> _Problem to work on_
Please return only the lines from the one holding "given, and none" through the one holding "running out of", exactly as they appear in the records below, both ends included.

########

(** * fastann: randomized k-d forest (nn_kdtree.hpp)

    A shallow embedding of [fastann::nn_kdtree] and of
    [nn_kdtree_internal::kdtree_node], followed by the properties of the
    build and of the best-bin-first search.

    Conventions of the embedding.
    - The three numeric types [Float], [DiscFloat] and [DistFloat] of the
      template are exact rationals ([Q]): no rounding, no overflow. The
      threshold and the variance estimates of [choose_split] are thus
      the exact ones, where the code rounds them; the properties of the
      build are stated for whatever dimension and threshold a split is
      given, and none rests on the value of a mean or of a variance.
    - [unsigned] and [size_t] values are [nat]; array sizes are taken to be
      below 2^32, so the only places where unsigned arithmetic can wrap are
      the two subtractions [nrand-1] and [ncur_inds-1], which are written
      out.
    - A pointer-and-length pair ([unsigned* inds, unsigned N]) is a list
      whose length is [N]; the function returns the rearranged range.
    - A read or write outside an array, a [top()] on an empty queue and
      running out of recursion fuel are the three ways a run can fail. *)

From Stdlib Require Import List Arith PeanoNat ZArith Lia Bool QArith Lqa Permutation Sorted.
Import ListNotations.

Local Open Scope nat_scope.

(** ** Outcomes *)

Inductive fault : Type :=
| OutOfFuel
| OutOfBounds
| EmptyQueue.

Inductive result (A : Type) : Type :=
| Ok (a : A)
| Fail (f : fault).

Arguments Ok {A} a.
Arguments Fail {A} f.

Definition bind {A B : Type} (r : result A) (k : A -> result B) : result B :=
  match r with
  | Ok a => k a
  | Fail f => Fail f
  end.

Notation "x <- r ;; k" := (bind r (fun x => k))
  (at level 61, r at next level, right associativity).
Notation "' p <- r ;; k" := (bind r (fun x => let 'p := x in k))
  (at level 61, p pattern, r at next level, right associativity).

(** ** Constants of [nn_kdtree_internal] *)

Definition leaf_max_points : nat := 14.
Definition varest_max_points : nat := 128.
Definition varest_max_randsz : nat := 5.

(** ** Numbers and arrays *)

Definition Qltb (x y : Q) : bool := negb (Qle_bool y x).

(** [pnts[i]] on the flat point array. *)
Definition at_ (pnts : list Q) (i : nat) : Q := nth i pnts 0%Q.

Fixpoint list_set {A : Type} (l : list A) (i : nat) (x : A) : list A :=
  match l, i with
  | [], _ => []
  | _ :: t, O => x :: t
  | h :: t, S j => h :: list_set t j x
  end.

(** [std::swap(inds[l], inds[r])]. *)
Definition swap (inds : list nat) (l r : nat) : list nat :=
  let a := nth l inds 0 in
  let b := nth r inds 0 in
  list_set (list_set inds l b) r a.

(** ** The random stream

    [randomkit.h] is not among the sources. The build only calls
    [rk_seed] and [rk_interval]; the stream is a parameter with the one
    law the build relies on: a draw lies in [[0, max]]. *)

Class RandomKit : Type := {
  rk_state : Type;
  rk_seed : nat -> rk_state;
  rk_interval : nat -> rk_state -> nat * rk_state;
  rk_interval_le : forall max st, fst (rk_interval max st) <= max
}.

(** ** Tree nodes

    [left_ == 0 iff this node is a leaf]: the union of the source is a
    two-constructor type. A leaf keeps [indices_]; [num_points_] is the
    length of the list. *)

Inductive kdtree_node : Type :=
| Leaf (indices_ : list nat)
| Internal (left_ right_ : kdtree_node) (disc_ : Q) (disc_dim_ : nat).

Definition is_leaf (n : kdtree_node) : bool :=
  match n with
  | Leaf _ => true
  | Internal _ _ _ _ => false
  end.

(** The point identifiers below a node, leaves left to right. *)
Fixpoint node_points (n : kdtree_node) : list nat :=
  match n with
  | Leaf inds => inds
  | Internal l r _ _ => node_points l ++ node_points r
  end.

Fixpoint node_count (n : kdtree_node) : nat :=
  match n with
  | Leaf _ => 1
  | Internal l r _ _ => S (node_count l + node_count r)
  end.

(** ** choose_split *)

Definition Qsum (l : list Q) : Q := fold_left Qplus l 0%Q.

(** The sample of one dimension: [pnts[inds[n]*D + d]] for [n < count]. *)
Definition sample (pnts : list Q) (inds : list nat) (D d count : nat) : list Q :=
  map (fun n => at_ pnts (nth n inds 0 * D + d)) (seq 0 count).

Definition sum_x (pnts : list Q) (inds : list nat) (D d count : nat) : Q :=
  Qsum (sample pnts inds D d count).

########

> _Task solution_
      given, and none rests on the value of a mean or of a variance.
    - [unsigned] and [size_t] values are [nat]; array sizes are taken to be
      below 2^32, so the only places where unsigned arithmetic can wrap are
      the two subtractions [nrand-1] and [ncur_inds-1], which are written
      out.
    - A pointer-and-length pair ([unsigned* inds, unsigned N]) is a list
      whose length is [N]; the function returns the rearranged range.
    - A read or write outside an array, a [top()] on an empty queue and
      running out of recursion fuel are the three ways a run can fail. *)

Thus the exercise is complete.